"I know you are just a reporter, but you used to be a person." -- from the movie Deep Impact
I am really amazed with people who think that their jobs, their fame, their titles and power are forever. I know that there is some intoxicating about all those things and yet there is also something really toxic about that them. A lot of people, and I have seen a lot of people think that their powers and titles will endure forever. They act as if there were no tomorrow. They burn all their bridges, sacrifice all their friendships and worse, compromise all their values and principle for the sake of power and wealth.
There is a story about a 50-year-old man who was sitting in a bar and he was grumbling about his life. He started talking and comparing himself to his friends. At one point he said, "they made it, I didn't." The question is made what? What did his friends really make?
Money? You know what the problem with money is? After awhile you become its slave instead of being its master. You want to live like that? You constantly search for money, your compulsion is to get and get and get money. That is making it? Your measure of success for yourself is now going to be determined by how much money you have. Is that making it? Is that success? Well honestly you can have it. A person can be the richest person and yet still remain the poorest. The poorest can be the richest too in case we forget. Do you honestly want to live chasing money all your waking hours? Do you want to worry about how much you will be getting and how much you will be spending? Is that the way you want to live? That is not living. That is not making it.
Power? The problem with power is once you taste it, it becomes a hunger. A need. What may have started as a gift or an act of service has now become a need, a desire that needs to be fed daily. Recently I saw one of my former colleagues and I was so shocked with her appearance. She looked so thin and she was no longer smiling. She looked drawn out and sullen. She looked tired. This was in stark contrast years ago when she was quite robust and smiling. She always had a cheerful smile and that was why I was so shocked when I saw her. The lines on her face were palpable. And yet she occupies a high position which probably had taken its toll on her. The obvious question is, if that was the effect on her, why not just quit? You tell me. But is that success? Are you willing to look like a zombie to keep your position? Well it seems that some people do. And for what? Really, for what? I find it so disturbing how some people I know have given up and turned their backs on their friends for titles and positions. And I really pity them because once those things are taken away and they will be taken away one day, what will happen to them? What will happen to people who have identified themselves so much with their titles and positions? You want to live like that? You want that your source of happiness to be the whims of another person? You want to live tiptoeing? You want to live in constant fear that what you say could be the last thing you will ever say as a favored one? That is making it? That is success? A prostitute is probably morally better than those who sell their principles. At least a prostitute only sells her body and when she is done she can always take a bath. But for someone who sells his or her virtues and principles there is no bath there. One cannot wash away the prostitution of one's soul. And again, that is success? That is making it?

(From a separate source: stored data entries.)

Lemma order_by_id_Permutation (rows : list Row) : order_by_id rows ≡ₚ rows.
Proof.
  induction rows as [|r rest IH]; simpl; [done|].
  rewrite <- IH at 2. clear IH.
  induction (order_by_id rest) as [|r' l IHl]; simpl; [done|].
  destruct (row_id r <=? row_id r'); [done|].
  by rewrite IHl, Permutation_swap.
Qed.

Lemma insert_by_id_Sorted (r : Row) (rows : list Row) :
  Sorted (fun a b => row_id a <= row_id b) rows ->
  Sorted (fun a b => row_id a <= row_id b) (insert_by_id r rows).
Proof.
  induction 1 as [|r' l Hs IH Hhd]; simpl.
  - by repeat constructor.
  - destruct (Nat.leb_spec (row_id r) (row_id r')).
    + by repeat constructor.
    + constructor; [done|].
      destruct Hhd as [|r'' l' Hle]; simpl.
      * constructor. lia.
      * destruct (row_id r <=? row_id r''); constructor; lia.
Qed.

Lemma order_by_id_Sorted (rows : list Row) :
  Sorted (fun a b => row_id a <= row_id b) (order_by_id rows).
Proof.
  induction rows as [|r rest IH]; simpl; [constructor|].
  by apply insert_by_id_Sorted.
Qed.

Lemma history_of_rows_fmap (rows : list Row) :
  history_of_rows ((fun r => (row_role r, row_content r)) <$> rows)
  = message_of_row <$> rows.
Proof.
  induction rows as [|r rest IH] using rev_ind; [done|].
  rewrite !fmap_app. simpl. rewrite history_of_rows_snoc, IH.
  unfold message_of_row. by case_decide.
Qed.

Lemma clear_session_run (session_id : string) (w : World) :
  exists w1 : World,
    clear_session session_id w = (Ok tt, w1)
    /\ calls w1 = calls w
    /\ db_faults w1 = tail (db_faults w)
    /\ messages_id_seq (db w1) = messages_id_seq (db w)
    /\ (messages (db w1) = messages (db w)
        \/ messages (db w1)
           = filter (fun r => row_session r <> session_id) (messages (db w))).
Proof.
  destruct w as [d faults cs lg].
  destruct faults as [|[] faults];
    (eexists; split; [reflexivity|]; simpl; auto 6).
Qed.

Lemma clear_session_no_fault (session_id : string) (w : World) :
  db_faults w = [] ->
  let w1 := snd (clear_session session_id w) in
  messages (db w1)
  = filter (fun r => row_session r <> session_id) (messages (db w))
  /\ db_faults w1 = [].
Proof. destruct w as [d faults cs lg]; simpl. by intros ->. Qed.

Lemma filter_session_other (session_id other : string) (rows : list Row) :
  session_id <> other ->
  filter (fun r => row_session r = other)
    (filter (fun r => row_session r <> session_id) rows)
  = filter (fun r => row_session r = other) rows.
Proof.
  intros Hne. induction rows as [|r rest IH]; [done|].
  rewrite !filter_cons. repeat case_decide; simplify_eq; try done.
  - rewrite filter_cons. rewrite decide_True by done. by rewrite IH.
  - rewrite filter_cons. rewrite decide_False by done. by rewrite IH.
Qed.

Lemma filter_session_same (session_id : string) (rows : list Row) :
  filter (fun r => row_session r = session_id)
    (filter (fun r => row_session r <> session_id) rows) = [].
Proof.
  induction rows as [|r rest IH]; [done|].
  rewrite filter_cons. case_decide; [|done].
  rewrite filter_cons. by rewrite decide_False by done.
Qed.

(** What [save_message] leaves of the database, whatever the fault. *)
Lemma save_message_db (session_id role content : string) (w : World) :
  db (snd (save_message session_id role content w))
  = db_after_save (fault_at 0 w) (db w) session_id role content
  /\ db_faults (snd (save_message session_id role content w))
     = tail (db_faults w).
Proof.
  destruct w as [[rows seq] faults cs lg].
  destruct faults as [|[] faults]; done.
Qed.

Lemma db_after_save_wf (f : db_fault) (d : Db) (session_id role content : string) :
  db_wf d -> db_wf (db_after_save f d session_id role content).
Proof.
  intros Hwf.
  assert (Hup : Forall (fun r => row_id r <= S (messages_id_seq d)) (messages d)).
  { eapply Forall_impl; [apply Hwf|]. simpl. intros; lia. }
  destruct f; unfold db_wf; simpl; try done;
    apply Forall_app; split; try done; by repeat constructor.
Qed.

Lemma db_after_save_ids_unique (f : db_fault) (d : Db)
    (session_id role content : string) :
  db_wf d -> ids_unique d ->
  ids_unique (db_after_save f d session_id role content).
Proof.
  intros Hwf Hnd.
  assert (Hfresh : S (messages_id_seq d) ∉ row_id <$> messages d).
  { intros (r & Heq & Hr)%list_elem_of_fmap.
    eapply Forall_forall in Hwf; [|done]. simpl in Hwf. lia. }
  destruct f; unfold ids_unique; simpl; try done;
    rewrite fmap_app; simpl; apply NoDup_app; (split; [done|]);
    (split; [|apply NoDup_singleton]);
    intros x Hx ->%list_elem_of_singleton; done.
Qed.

Some people get so drunk with power and fame that they cannot see beyond them. They start to delude themselves that they are so powerful and that it will last forever. You can have all the money in the world and you can still be impoverished. You may have all the titles and the positions but you can be so weak and powerless. Fame and tiles do not buy character. Money does not buy you integrity. We are no the center of the universe and the world does not revolve around us. The world will go on without us. The sooner we understand and realize that, the better it is for us.
The real wealthy person in life is the one who does not need anything. The freest person is the one who knows that all attachments are nails impaled on your soul to prevent you from soaring. The man who needs nothing, the man who seeks nothing, the man who is nothing is everything. That is making it. That is freedom. But then again, that is another story.